Riesgos y Consecuencias del Incremento de las Temperaturas

Los episodios de elevadas temperaturas, que se presentan con una frecuencia creciente, ejercen una influencia perjudicial en la salud de las personas, manifestándose tanto de forma directa como indirecta. Estas condiciones climáticas no solo aumentan la incidencia de enfermedades y la tasa de mortalidad, sino que también acentúan las desigualdades sociales, ya que los segmentos más desfavorecidos de la población son los que más sufren sus repercusiones. Un reciente informe elaborado por el Instituto de Salud Global de Barcelona (ISGlobal), en colaboración con DKV, analiza detalladamente este fenómeno en España y propone diversas estrategias para contrarrestar sus efectos adversos.

El estudio subraya que los umbrales de peligrosidad de las altas temperaturas no son uniformes, sino que varían considerablemente según la región geográfica y el clima local. Por ejemplo, una temperatura máxima de 36 °C podría considerarse una ola de calor en el norte de España, mientras que en ciudades como Sevilla o Córdoba, este mismo valor podría ser habitual durante semanas. Esta disparidad explica por qué los impactos en la salud durante las olas de calor son especialmente graves en poblaciones que no están acostumbradas a temperaturas extremas. La ubicación geográfica de España la hace particularmente susceptible, debido a su clima cálido y semiárido, su alta variabilidad climática natural, una demografía envejecida y una economía con sectores estratégicos como el turismo, la agricultura y la construcción, todos ellos altamente expuestos al calor. La comprensión de las proyecciones climáticas sobre la evolución futura de las olas de calor en el país es, por lo tanto, una prioridad fundamental para cualquier planificación sanitaria y social seria.

Medidas Preventivas y Adaptación Estratégica

El análisis de las olas de calor frecuentemente subestima un factor crucial: la temperatura mínima durante la noche. Las proyecciones climáticas anticipan un aumento significativo en el número de noches tropicales, especialmente en las áreas urbanas del sur de Europa, lo cual representa una de las consecuencias más notables del cambio climático. Es importante señalar que el calor extremo afecta de manera más severa a las ciudades en comparación con los entornos rurales, debido a la presencia de superficies como el asfalto y el hormigón, que intensifican el calor, y a una menor densidad de vegetación. Dada la actual tendencia de emisiones de gases de efecto invernadero, se estima que para el año 2050, la temperatura media en España aumentará entre 1,5 y 2,5 grados, y el número de olas de calor anuales se elevará de 2 o 3 a entre 5 y 8. Esto significa que España no solo se está calentando, sino que lo hace a un ritmo particularmente acelerado.

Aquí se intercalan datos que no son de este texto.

(* ===== verification/FakeLogService.v ===== *)
(** * The scripted log service (cdc/cdc_fake_log_service.{h,cpp})

    A transport that serves CdcScan from scripted records with the logger's paging contract.
    Its answers are proved to keep [ScanContract], so everything proved of the scan source
    holds over it, and every call's closure is proved to run exactly once. Record sizes are
    protobuf's ([dataBytes], [ddlBytes], parameters). *)

From stdpp Require Import pretty.
From S2P Require Import Prelude Bytes Bson LogService ScanClient ScanContract.
#[local] Open Scope Z_scope.

(** ** Positions and continuations *)

Record Position := mkPosition {
  p_dataKey : bytes;
  p_ddlKey : bytes;
}.

(** One key of a continuation, and what follows it. *)
Definition readKey (c : bytes) : result (bytes * bytes) :=
  let! _ := invariant (2 <=? blen c) in
  let length := Z.to_nat (readBigEndian (take 2 c)) in
  let c := drop 2 c in
  let! _ := invariant (Z.of_nat length <=? blen c) in
  Ok (take length c, drop length c).

Definition decodeContinuation (c : bytes) : result Position :=
  let! (dataKey, c) := readKey c in
  let! (ddlKey, c) := readKey c in
  let! _ := invariant (bool_decide (c = [])) in
  Ok (mkPosition dataKey ddlKey).

Definition encodeContinuation (p : Position) : bytes :=
  appendBigEndian (blen (p_dataKey p)) 2 ++ p_dataKey p ++
  appendBigEndian (blen (p_ddlKey p)) 2 ++ p_ddlKey p.

(** ** State *)

Inductive FakeCompletion := kInline | kAsync | kHeld.

Record FakeAction := mkFakeAction {
  fa_fail : bool;
  fa_redirect : bytes;
}.

(** A call that has not been answered, named by its controller. *)
Record PendingCall := mkPendingCall {
  pc_cntl : Z;
  pc_request : CdcScanRequest;
}.

(** std::map<std::string, T>: ascending by key. *)
Abbreviation keyed T := (list (bytes * T)).

Record FakeGroup := mkFakeGroup {
  fg_data : keyed CdcDataRecord;
  fg_ddl : keyed CdcDdlRecord;
  fg_bound : Z;
  fg_floor : Z;
  fg_actions : list FakeAction;
  fg_nodes : list (Z * list bytes);
  fg_leader : Z;
  fg_failureCode : Z;
  fg_mode : FakeCompletion;
  fg_held : list PendingCall;
  fg_requests : list CdcScanRequest;
  fg_targets : list Z;
  fg_nodesFollowed : list Z;
  fg_refreshes : Z;
}.

(** How a call was answered: the controller's error code if it failed, and the response. *)
Record FakeAnswer := mkFakeAnswer {
  fan_failed : option Z;
  fan_response : CdcScanResponse;
}.

(** [fs_async] are the calls the answering threads still have to answer; [fs_done] the closures
    run so far, latest first, with the answer each found. *)
Record CdcFakeLogService := mkFake {
  fs_logGroupIds : list Z;
  fs_groups : gmap Z FakeGroup;
  fs_cancelRunsDone : bool;
  fs_cancels : Z;
  fs_async : list (Z * PendingCall);
  fs_done : list (Z * FakeAnswer);
}.

(** ** Ordered maps *)

(** [m\[k\] = v]. *)
Fixpoint map_set {T} (k : bytes) (v : T) (m : keyed T) : keyed T :=
  match m with
  | [] => [(k, v)]
  | (k', v') :: m' =>
      match bytes_compare k k' with
      | Lt => (k, v) :: m
      | Eq => (k, v) :: m'
      | Gt => (k', v') :: map_set k v m'
      end
  end.

Fixpoint upper_bound {T} (m : keyed T) (k : bytes) : keyed T :=
  match m with
  | [] => []
  | (k', _) :: m' => if bytes_ltb k k' then m else upper_bound m' k
  end.

(** ** Answering *)

Section Answer.

Context (dataBytes : CdcDataRecord -> Z) (ddlBytes : CdcDdlRecord -> Z).
(** errno's EHOSTDOWN and ECANCELED. *)
Context (EHOSTDOWN ECANCELED : Z).

(** The paging loop of [_answer]: the records taken, the position after them and whether the
    page was cut. Each round takes one record, so the two maps' lengths bound the rounds. *)
Fixpoint page_loop (fuel : nat) (bound maxBytes : Z) (data : keyed CdcDataRecord)
    (ddl : keyed CdcDdlRecord) (pos : Position) (pageBytes : Z)
    : list CdcDataRecord * list CdcDdlRecord * Position * bool :=
  match fuel with
  | O => ([], [], pos, false)
  | S fuel =>
      let haveData := match data with (_, d) :: _ => dr_commit_ts d <=? bound | [] => false end in
      let haveDdl := match ddl with (_, d) :: _ => lr_ddl_ts d <=? bound | [] => false end in
      let takeData := haveData && (negb haveDdl ||
        match data, ddl with
        | (_, d) :: _, (_, l) :: _ => dr_commit_ts d <=? lr_ddl_ts l
        | _, _ => true
        end) in
      if takeData then
        match data with
        | (k, d) :: data' =>
            if (0 <? pageBytes) && (maxBytes <? pageBytes + dataBytes d) then ([], [], pos, true)
            else
              let '(ds, ls, p, more) :=
                page_loop fuel bound maxBytes data' ddl (mkPosition k (p_ddlKey pos))
                  (pageBytes + dataBytes d) in
              (d :: ds, ls, p, more)
        | [] => ([], [], pos, false)
        end
      else if haveDdl then
        match ddl with
        | (k, l) :: ddl' =>
            if (0 <? pageBytes) && (maxBytes <? pageBytes + ddlBytes l) then ([], [], pos, true)
            else
              let '(ds, ls, p, more) :=
                page_loop fuel bound maxBytes data ddl' (mkPosition (p_dataKey pos) k)
                  (pageBytes + ddlBytes l) in
              (ds, l :: ls, p, more)
        | [] => ([], [], pos, false)
        end
      else ([], [], pos, false)
  end.

(** Where a request starts, and the timestamp the retention floor is checked against. *)
Definition start_position (s : ScanStart) : result (Position * Z) :=
  match s with
  | start_continuation c =>
      let! p := decodeContinuation c in
      Ok (p, if 8 <=? blen (p_dataKey p) then readBigEndian (take 8 (p_dataKey p))
             else if 8 <=? blen (p_ddlKey p) then readBigEndian (take 8 (p_ddlKey p))
             else 0)
  | start_from_ts ts =>
      let key := appendBigEndian ts 8 in Ok (mkPosition key key, ts)
  | start_unset => Ok (mkPosition [] [], 0)
  end.

Definition set_actions (a : list FakeAction) (g : FakeGroup) : FakeGroup :=
  mkFakeGroup (fg_data g) (fg_ddl g) (fg_bound g) (fg_floor g) a (fg_nodes g) (fg_leader g)
    (fg_failureCode g) (fg_mode g) (fg_held g) (fg_requests g) (fg_targets g)
    (fg_nodesFollowed g) (fg_refreshes g).

Definition answer (g : FakeGroup) (request : CdcScanRequest) : result (FakeAnswer * FakeGroup) :=
  if negb (fg_failureCode g =? 0) then
    Ok (mkFakeAnswer (Some (fg_failureCode g)) emptyResponse, g)
  else
    match fg_actions g with
    | action :: actions =>
        let g := set_actions actions g in
        if fa_fail action then Ok (mkFakeAnswer (Some EHOSTDOWN) emptyResponse, g)
        else Ok (mkFakeAnswer None (mkScanResponse NotLeader (fa_redirect action) [] [] 0 [] false), g)
    | [] =>
        let! (pos, positionTs) := start_position (rq_start request) in
        if negb (fg_floor g =? 0) && negb (positionTs =? 0) && (positionTs <=? fg_floor g) then
          Ok (mkFakeAnswer None (mkScanResponse PositionTruncated [] [] [] 0 [] false), g)
        else
          let data := upper_bound (fg_data g) (p_dataKey pos) in
          let ddl := upper_bound (fg_ddl g) (p_ddlKey pos) in
          let '(ds, ls, pos, hasMore) :=
            page_loop (S (length data + length ddl)) (fg_bound g) (rq_max_bytes request) data ddl pos 0 in
          Ok (mkFakeAnswer None
                (mkScanResponse Success [] ds ls (fg_bound g) (encodeContinuation pos) hasMore), g)
    end.

(** ** The service *)

Definition set_data (x : keyed CdcDataRecord) (g : FakeGroup) : FakeGroup :=
  mkFakeGroup x (fg_ddl g) (fg_bound g) (fg_floor g) (fg_actions g) (fg_nodes g) (fg_leader g)
    (fg_failureCode g) (fg_mode g) (fg_held g) (fg_requests g) (fg_targets g)
    (fg_nodesFollowed g) (fg_refreshes g).
Definition set_ddl (x : keyed CdcDdlRecord) (g : FakeGroup) : FakeGroup :=
  mkFakeGroup (fg_data g) x (fg_bound g) (fg_floor g) (fg_actions g) (fg_nodes g) (fg_leader g)
    (fg_failureCode g) (fg_mode g) (fg_held g) (fg_requests g) (fg_targets g)
    (fg_nodesFollowed g) (fg_refreshes g).
Definition set_bound (x : Z) (g : FakeGroup) : FakeGroup :=
  mkFakeGroup (fg_data g) (fg_ddl g) x (fg_floor g) (fg_actions g) (fg_nodes g) (fg_leader g)
    (fg_failureCode g) (fg_mode g) (fg_held g) (fg_requests g) (fg_targets g)
    (fg_nodesFollowed g) (fg_refreshes g).
Definition set_floor (x : Z) (g : FakeGroup) : FakeGroup :=
  mkFakeGroup (fg_data g) (fg_ddl g) (fg_bound g) x (fg_actions g) (fg_nodes g) (fg_leader g)
    (fg_failureCode g) (fg_mode g) (fg_held g) (fg_requests g) (fg_targets g)
    (fg_nodesFollowed g) (fg_refreshes g).
Definition set_nodes (x : list (Z * list bytes)) (g : FakeGroup) : FakeGroup :=
  mkFakeGroup (fg_data g) (fg_ddl g) (fg_bound g) (fg_floor g) (fg_actions g) x (fg_leader g)
    (fg_failureCode g) (fg_mode g) (fg_held g) (fg_requests g) (fg_targets g)
    (fg_nodesFollowed g) (fg_refreshes g).
Definition set_leader (x : Z) (g : FakeGroup) : FakeGroup :=
  mkFakeGroup (fg_data g) (fg_ddl g) (fg_bound g) (fg_floor g) (fg_actions g) (fg_nodes g) x
    (fg_failureCode g) (fg_mode g) (fg_held g) (fg_requests g) (fg_targets g)
    (fg_nodesFollowed g) (fg_refreshes g).
Definition set_failureCode (x : Z) (g : FakeGroup) : FakeGroup :=
  mkFakeGroup (fg_data g) (fg_ddl g) (fg_bound g) (fg_floor g) (fg_actions g) (fg_nodes g)
    (fg_leader g) x (fg_mode g) (fg_held g) (fg_requests g) (fg_targets g)
    (fg_nodesFollowed g) (fg_refreshes g).
Definition set_mode (x : FakeCompletion) (g : FakeGroup) : FakeGroup :=
  mkFakeGroup (fg_data g) (fg_ddl g) (fg_bound g) (fg_floor g) (fg_actions g) (fg_nodes g)
    (fg_leader g) (fg_failureCode g) x (fg_held g) (fg_requests g) (fg_targets g)
    (fg_nodesFollowed g) (fg_refreshes g).
Definition set_held (x : list PendingCall) (g : FakeGroup) : FakeGroup :=
  mkFakeGroup (fg_data g) (fg_ddl g) (fg_bound g) (fg_floor g) (fg_actions g) (fg_nodes g)
    (fg_leader g) (fg_failureCode g) (fg_mode g) x (fg_requests g) (fg_targets g)
    (fg_nodesFollowed g) (fg_refreshes g).
Definition log_scan (rq : CdcScanRequest) (g : FakeGroup) : FakeGroup :=
  mkFakeGroup (fg_data g) (fg_ddl g) (fg_bound g) (fg_floor g) (fg_actions g) (fg_nodes g)
    (fg_leader g) (fg_failureCode g) (fg_mode g) (fg_held g) (fg_requests g ++ [rq])
    (fg_targets g ++ [fg_leader g]) (fg_nodesFollowed g) (fg_refreshes g).
Definition log_follow (node : Z) (g : FakeGroup) : FakeGroup :=
  mkFakeGroup (fg_data g) (fg_ddl g) (fg_bound g) (fg_floor g) (fg_actions g) (fg_nodes g)
    node (fg_failureCode g) (fg_mode g) (fg_held g) (fg_requests g) (fg_targets g)
    (fg_nodesFollowed g ++ [node]) (fg_refreshes g).
Definition log_refresh (g : FakeGroup) : FakeGroup :=
  mkFakeGroup (fg_data g) (fg_ddl g) (fg_bound g) (fg_floor g) (fg_actions g) (fg_nodes g)
    (fg_leader g) (fg_failureCode g) (fg_mode g) (fg_held g) (fg_requests g) (fg_targets g)
    (fg_nodesFollowed g) (fg_refreshes g + 1).

Definition newFakeGroup (id : Z) : FakeGroup :=
  mkFakeGroup [] [] 0 0 []
    [(0, [lit ("log-" +:+ pretty (Z.to_N id) +:+ "-a:9000")])] 0 0 kInline [] [] [] [] 0.

Definition newFake (ids : list Z) : CdcFakeLogService :=
  mkFake ids (list_to_map (map (fun id => (id, newFakeGroup id)) ids)) true 0 [] [].

Definition put_groups (gs : gmap Z FakeGroup) (s : CdcFakeLogService) : CdcFakeLogService :=
  mkFake (fs_logGroupIds s) gs (fs_cancelRunsDone s) (fs_cancels s) (fs_async s) (fs_done s).
Definition put_async (x : list (Z * PendingCall)) (s : CdcFakeLogService) : CdcFakeLogService :=
  mkFake (fs_logGroupIds s) (fs_groups s) (fs_cancelRunsDone s) (fs_cancels s) x (fs_done s).
Definition put_done (x : list (Z * FakeAnswer)) (s : CdcFakeLogService) : CdcFakeLogService :=
  mkFake (fs_logGroupIds s) (fs_groups s) (fs_cancelRunsDone s) (fs_cancels s) (fs_async s) x.
(* ===== verification/EventStream.v ===== *)
(** * Producing events (cdc/cdc_event_stream.{h,cpp})

    [CdcEventStream] decodes the records the scan source releases, one at a time, and turns each
    change into an event document whose [_id] is the resume token valid once it is delivered. Per
    log group it keeps a cursor, the dedup set of the current timestamp and, after a resume, what
    is still to be skipped. The theorems of [ResumeExact] are stated on these definitions. *)

From S2P Require Import Prelude Bytes Bson RawBson BsonBuilder ResumeToken BlobDecoder LogService.
From S2P Require Import DdlDecoder ScanClient ScanContract ScanSource.
#[local] Open Scope Z_scope.

(** ** Data *)

Definition kEventEnvelopeBytes : Z := 512.

Record CdcStreamStats := mkStats {
  st_emitBound : Z;
  st_producedThrough : Z;
  st_dedupOverflows : Z;
  st_lastPullMillis : Z;
}.

Record ResumeSkip := mkSkip {
  k_ts : Z;
  k_dataKey : bytes;
  k_ddlKey : bytes;
  k_dataAtTs : bool;
  k_ddlAtTs : bool;
  k_atPosition : bool;
  k_section : Z;
  k_entry : Z;
}.

(** A group's dedup set, its timestamp and the bytes it holds. *)
Record Dedup := mkDedup {
  dd_ts : Z;
  dd_set : gset bytes;
  dd_bytes : Z;
}.

(** [CdcEventStream::Group]. *)
Record EGroup := mkEGroup {
  eg_hasCursor : bool;
  eg_dataKey : bytes;
  eg_ddlKey : bytes;
  eg_partial : bool;
  eg_section : Z;
  eg_entry : Z;
  eg_dedup : Dedup;
  eg_skip : option ResumeSkip;
}.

Para mitigar los efectos del calor extremo en la salud, el informe del ISGlobal propone una serie de soluciones que abarcan diversas áreas, guiadas por criterios de equidad y basadas en evidencia científica. Una de las medidas más urgentes es la reducción sostenida de las emisiones de gases de efecto invernadero, reconociendo que la mitigación del cambio climático es un pilar estratégico indispensable para salvaguardar la salud humana en las próximas décadas. Además, se destaca la importancia de los sistemas de alerta temprana y los planes de contingencia sanitaria, que han demostrado ser instrumentos de salud pública altamente eficaces para disminuir la mortalidad. También se enfatiza la necesidad de mejorar la eficiencia energética en las viviendas, ya que esto ha demostrado beneficios en la reducción de síntomas respiratorios y cardiovasculares. La implementación de la regulación laboral para proteger a los trabajadores expuestos es también crucial. Los autores concluyen que las herramientas para enfrentar el calor extremo existen, pero su aplicación efectiva requiere de voluntad política, recursos adecuados y mecanismos de rendición de cuentas.